The public sector, which includes central and local government as well as universities, is less secretive about the land they own. This is because they are compelled to advertise land for sale on the open market to offset austerity cuts—and in the process transfer even more land into private hands.
The sale of public land means it cannot be used for housebuilding or environmental improvements. In the last period, vast amounts of public spaces and parks in towns and cities have been hoovered up by the private sector. These landscaped areas are then out of bounds to the general public and especially public protests.
In 1980, Conservative Prime Minister Margaret Thatcher introduced the sale of public housing under “right to buy” and council house building began to drastically decline. Britain was apparently to become a “nation of home owners.” However, most such housing consists of tiny “shoebox” units, as is indicated by the fact that all the 15.1 million homeowners in Britain own just 5 percent of the land.
The Guardian noted that “figures show that if the land were distributed evenly across England’s population, each person would have just over half an acre [0.2 hectare]—an area roughly half the size of Parliament Square in central London.”
Those who can afford to buy their own home may not necessarily own the land it stands on, but only lease it, which ensures not ownership but long-term tenancy. Leasehold properties comprise 27 percent of properties in England and Wales. An annual ground rent is paid to whoever owns the freehold for the length of the lease. After the lease runs out the freeholder becomes the owner of house and land, lock stock and barrel.
Developers are raking in a huge revenue stream in building leasehold properties. A House of Commons Library report revealed an increase in leasehold new builds, from seven percent in 1995 to 15 percent in 2016—with clauses in leases doubling the ground rent every ten years, which are sold on to speculators.
One of those companies that makes its money from the ground rents market is Wallace Estates, which possesses thousands of freehold properties, selling long leases for the annual rents. Wallace Estates is the company with the third-highest number of land titles, possessing a property portfolio worth £200m, the details of which are in the public domain and owned by an elusive Italian count.
The buying up of land is also a convenient investment to avoid paying inheritance or capital gains tax.
Speculation in land has led to parasitical land banking. In the 1990s and early 2000s, Tesco, for example, purchased huge land banks for the future construction of out-of-town shopping complexes. The Guardian estimates that in 2014 the supermarket was sitting on enough land to accommodate 15,000 homes.
Some land promotion companies specialize in preparing land sites for development by doing the leg work of gaining planning permission for developers and then taking a cut from the final sales. The Gladman company made a pretax profit in 2016 of £11.6 million, while in the same year Gallagher’s raked in £79 million.
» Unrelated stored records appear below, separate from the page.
Lemma peek_n_spec n q : NoDup ((m_ q).*1) -> valid_iter (peek_ q) (m_ q) -> 0 <= peeked_ q ->
  let j := Nat.min n (length (m_ q) - Z.to_nat (peeked_ q)) in
  exists q', peek_n n q = Ok (msg_of <$> take j (rotate (peek_ q) (m_ q)), q') /\
    m_ q' = m_ q /\ cur_ q' = cur_ q /\ broadcast_multi_ q' = broadcast_multi_ q /\
    peeked_ q' = peeked_ q + Z.of_nat j.
Proof.
  revert q. induction n as [|n IH]; intros q Hnd Hpk H0 j.
  { exists q. subst j. cbn. split_and!; [done..|lia]. }
  destruct (Peek_spec q Hnd Hpk H0) as (r & q1 & E & Hm & Hcu & Hmu & Hpk1 & Hr).
  pose proof (Permutation_length (rotate_perm (peek_ q) (m_ q))) as Hlen.
  cbn [peek_n]. rewrite (bind_Ok _ _ _ _ _ E). subst j.
  destruct (rotate (peek_ q) (m_ q)) as [|e l] eqn:Er; cbn [length] in Hlen.
  { destruct Hr as [-> Hp]. exists q1. rewrite <- Hlen.
    replace (Nat.min (S n) (0 - _)) with 0%nat by lia. split_and!; [done..|lia]. }
  destruct (Z.leb_spec (Z.of_nat (length (m_ q))) (peeked_ q)).
  { destruct Hr as [-> Hp]. exists q1.
    replace (Nat.min (S n) _) with 0%nat by lia. split_and!; [done..|lia]. }
  destruct Hr as (-> & Hp & Hrot).
  destruct (IH q1) as (q2 & E2 & Hm2 & Hc2 & Hmu2 & Hp2); [by rewrite Hm|by rewrite Hm|lia|].
  rewrite Hm, Hrot, Hp in *.
  replace (Nat.min (S n) (length (m_ q) - Z.to_nat (peeked_ q))) with
    (S (Nat.min n (length (m_ q) - Z.to_nat (peeked_ q + 1)))) by lia.
  exists q2. rewrite (bind_Ok _ _ _ _ _ E2). split_and!; [|congruence..|lia].
  cbn [take fmap list_fmap]. rewrite take_app_le by lia. done.
Qed.

(** ** Push *)

Lemma ceil_log10_from_spec fuel k n : 0 <= k -> n <= 10 ^ (k + Z.of_nat fuel) ->
  (k = 0 \/ 10 ^ (k - 1) < n) ->
  let r := ceil_log10_from fuel k n in
  k <= r /\ n <= 10 ^ r /\ (r = 0 \/ 10 ^ (r - 1) < n).
Proof.
  revert k. induction fuel as [|fuel IH]; intros k Hk Hn Hlow; cbn [ceil_log10_from].
  { rewrite Z.add_0_r in Hn. auto with lia. }
  destruct (Z.leb_spec n (10 ^ k)); [auto with lia|].
  destruct (IH (k + 1)) as (? & ? & ?); [lia|by replace (k + 1 + _) with (k + Z.of_nat (S fuel)) by lia| |].
  { right. by replace (k + 1 - 1) with k by lia. }
  split_and!; [lia|done..].
Qed.

(** The integer function is the ceiling of the logarithm. *)
Lemma ceil_log10_spec n : 1 <= n < 2 ^ 32 ->
  0 <= ceil_log10 n /\ n <= 10 ^ ceil_log10 n /\ (2 <= n -> 10 ^ (ceil_log10 n - 1) < n).
Proof.
  intros Hn. destruct (ceil_log10_from_spec 10 0 n) as (H0 & H1 & H2); [lia|simpl; lia|by left|].
  fold (ceil_log10 n) in *. split_and!; [done..|]. intros Hn2. destruct H2 as [H2|H2]; [|done].
  rewrite H2 in H1. simpl in H1. lia.
Qed.

Lemma ceil_log10_pos n : 2 <= n < 2 ^ 32 -> 1 <= ceil_log10 n.
Proof.
  intros Hn. destruct (ceil_log10_spec n) as (H0 & H1 & _); [lia|].
  destruct (decide (ceil_log10 n = 0)) as [E|]; [|lia]. rewrite E in H1. simpl in H1. lia.
Qed.

Lemma supersedes_stamp msg old : supersedes msg old = true <-> ~ stamp_le (stamp msg) (stamp old).
Proof. unfold supersedes, stamp_le, stamp; simpl. lia. Qed.

(** Times a message of a cluster of [node_num] nodes is sent. *)
Definition push_times (node_num : Z) : Z :=
  3 * ceil_log10 (if node_num <=? 1 then 2 else node_num).

Definition push_entry (msg : node_state) (node_num : Z) (old : option (node_state * Z)) :
    node_state * Z :=
  match old with
  | Some (o, t) => if supersedes msg o then (msg, push_times node_num) else (o, t)
  | None => (msg, push_times node_num)
  end.

Lemma push_times_pos n : 0 <= n < 2 ^ 32 -> 3 <= push_times n.
Proof.
  intros Hn. unfold push_times. pose proof (ceil_log10_pos (if n <=? 1 then 2 else n)).
  case_match; lia.
Qed.

Lemma valid_iter_keys it m m' : m.*1 ⊆ m'.*1 -> valid_iter it m -> valid_iter it m'.
Proof. destruct it; simpl; set_solver. Qed.

Lemma place_keys `{IterationOrder} m e : (place m e).*1 ≡ₚ e.1 :: m.*1.
Proof. by rewrite place_perm. Qed.

Lemma update_entries k v m : entry_ok (k, v) -> Forall entry_ok m ->
  Forall entry_ok (map_update k v m).
Proof.
  intros Hv. induction 1 as [|[k' v'] m Hk' Hm IH]; simpl; [done|].
  case_decide; constructor; auto.
Qed.
(** The vtable that [EndTable] builds has a slot for every field. *)
Lemma write_slots_fields start nf T m fs locs : ids_ok nf fs ->
  Forall2 (located m) (filter (fun f => present f.2) fs) locs ->
  let vt := write_slots T locs (vtable0 start nf T) in
  length vt = (2 * nf + 4)%nat /\ slot vt 0 = le_split 2 (Z.of_nat (length vt)) /\
  forall id f, (id, f) ∈ fs ->
    if present f
    then exists off, (off, id) ∈ locs /\ located m (id, f) (off, id) /\
      slot vt id = le_split 2 (Z.of_nat (T - off))
    else slot vt id = le_split 2 0.
Proof.
  intros Hids Hl vt. destruct (located_ids m fs locs nf Hids Hl) as [Eids Hslots].
  pose proof (length_vtable0 start nf T) as L0.
  assert (slot_ids (length (vtable0 start nf T)) locs) as Hs by by rewrite L0.
  destruct (write_slots_spec T locs _ Hs) as [Hin Hout].
  assert (length vt = 2 * nf + 4)%nat as Lvt.
  { subst vt. rewrite (proj2 (write_slots_app T locs _ [] Hs)). done. }
  destruct Hids as [Hnd Hall]. rewrite Forall_forall in Hall.
  split; [done|]. split.
  - subst vt. rewrite Hout.
    + rewrite Lvt. unfold slot, vtable0. rewrite drop_0, take_app_le by (rewrite length_le_split; lia).
      rewrite take_ge by (rewrite length_le_split; lia). f_equal. unfold FieldIndexToOffset. lia.
    + by exists 0%nat.
    + rewrite Eids. intros (f & Ef & Hf)%list_elem_of_fmap.
      apply list_elem_of_filter in Hf as [_ Hf]. destruct (Hall f Hf) as (_ & ? & _). lia.
  - intros id f Hf. destruct (Hall _ Hf) as (He & H4 & Hi). cbn in He, H4, Hi.
    destruct (present f) eqn:Ep.
    + assert ((id, f) ∈ filter (fun f => present f.2) fs) as Hff
        by (apply list_elem_of_filter; cbn; by rewrite Ep).
      apply list_elem_of_lookup in Hff as [i Hff].
      destruct (Forall2_lookup_l _ _ _ _ _ Hl Hff) as ([off id'] & Hloc & Hlo).
      pose proof Hlo as [Eid _]. cbn in Eid. subst id'.
      apply list_elem_of_lookup_2 in Hloc. exists off. split_and!; [done..|]. by apply Hin.
    + subst vt. rewrite Hout; [by apply slot_vtable0|done|].
      rewrite Eids. intros ([id' f'] & Ef & Hf')%list_elem_of_fmap. cbn in Ef. subst id'.
      apply list_elem_of_filter in Hf' as [Hp Hf'].
      assert (f' = f) as ->; [|cbn in Hp; by rewrite Ep in Hp].
      apply list_elem_of_lookup in Hf as [i Hf], Hf' as [j Hf'].
      assert (i = j) as ->; [|congruence].
      eapply NoDup_lookup; [exact Hnd|..]; rewrite list_lookup_fmap; [by rewrite Hf|by rewrite Hf'].
Qed.
(* ===== verification/Membership.v ===== *)
(** * The membership invariant

    What holds of a gossiper between any two handlers, how its view of the
    cluster evolves, and that every report handler keeps the first and respects
    the second, whatever report it is given. *)
From S2P Require Import Prelude Utils Node Broadcast Suspicion Messages Gossiper.
Local Open Scope Z_scope.

Definition self_name (g : gossiper) : string := conf_Name (conf_ g).

Definition known_state (s : STATE) : Prop :=
  s = STATE_ALIVE \/ s = STATE_SUSPECT \/ s = STATE_DEAD.

(** ** The handler calls, replayed

    A join may only be reported for a node that is not in the reported set, a
    leave only for one that is; [None] if the log breaks this. *)
Definition replay1 (acc : option (gset string)) (e : event) : option (gset string) :=
  match acc, e with
  | Some s, Joined k => if decide (k ∈ s) then None else Some ({[k]} ∪ s)
  | Some s, Left k => if decide (k ∈ s) then Some (s ∖ {[k]}) else None
  | None, _ => None
  end.

Definition replay (log : list event) : option (gset string) := foldl replay1 (Some ∅) log.

(** The other members of the cluster, as [nodes_] lists them. *)
Definition others (g : gossiper) : gset string := list_to_set (nodes_ g) ∖ {[self_name g]}.

(** ** Invariant *)

Record inv0 (g : gossiper) : Prop := {
  inv_nodup : NoDup (nodes_ g);
  inv_names : forall k n, node_map_ g !! k = Some n -> Name_ n = k /\ known_state (State_ n);
  inv_members : forall k, k ∈ nodes_ g <->
    exists n, node_map_ g !! k = Some n /\ State_ n <> STATE_DEAD;
  inv_susp : forall k s, suspicions_ g !! k = Some s -> k ∈ nodes_ g /\ suspicion_wf s /\
    node_map_ g !! k = Some (set_Timestamp 0 (captured (convict_ s)));
  inv_queue : queue_wf (bc_queue_ g);
  inv_quiet : quiescent (bc_queue_ g);
  inv_num : in_range 32 (node_num_ g);
  inv_dom : in_range 64 (dominant_ g)
}.

(** With both handlers registered, the calls made so far add up to the
    current members. *)
Definition log_ok (g : gossiper) : Prop :=
  notify_join_ g = true -> notify_leave_ g = true -> replay (notified_ g) = Some (others g).

Definition inv (g : gossiper) : Prop := inv0 g /\ log_ok g.

(** A new gossiper, its handlers registered. *)
Lemma gossiper_new_inv conf join leave :
  inv (set_notify_leave_ leave (set_notify_join_ join (gossiper_new conf))).
Proof.
  split.
  - split; cbn; try done; try (by intros ????%lookup_empty_Some).
    + constructor.
    + intros k. split; [by intros ?%not_elem_of_nil|by intros (? & ?%lookup_empty_Some & _)].
    + split; cbn; try done. constructor.
  - intros _ _. cbn. f_equal. unfold others. cbn. apply leibniz_equiv. set_solver.
Qed.

(** ** Evolution of the view

    No known node is forgotten, and what is known of each only moves up in the
    order of stamps. A node that is not leaving stays in its own member list. A
    suspicion of another node whose timer runs and can read what it captured is
    not lost: it stays until the node's record is overruled. *)
Definition le_view (m m' : gmap string node_state) : Prop :=
  forall k n, m !! k = Some n -> exists n', m' !! k = Some n' /\ stamp_le (stamp n) (stamp n').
The Shelter housing charity revealed last month that almost of third of sites approved for building on five years ago have still not been completed. The top ten housing developers have land banks with space for more than 400,000 homes.
UK pension funds and insurance companies commonly buy land as a long-term investment. For example, Legal and General is in possession of 1,500 hectares stretching from Luton to Cardiff.
The Telegraph revealed that close associate of former Tory Prime Minister David Cameron, Tony Gallagher, head of the aforementioned company, sold his land promotions company after three decades for £250 million—lucrative indeed. This wealth propelled his total fortune to £850 million, but such is the enormity of the wealth of the richest of the rich in Britain that Gallagher was only able to place 52nd on the Sunday Times Rich List.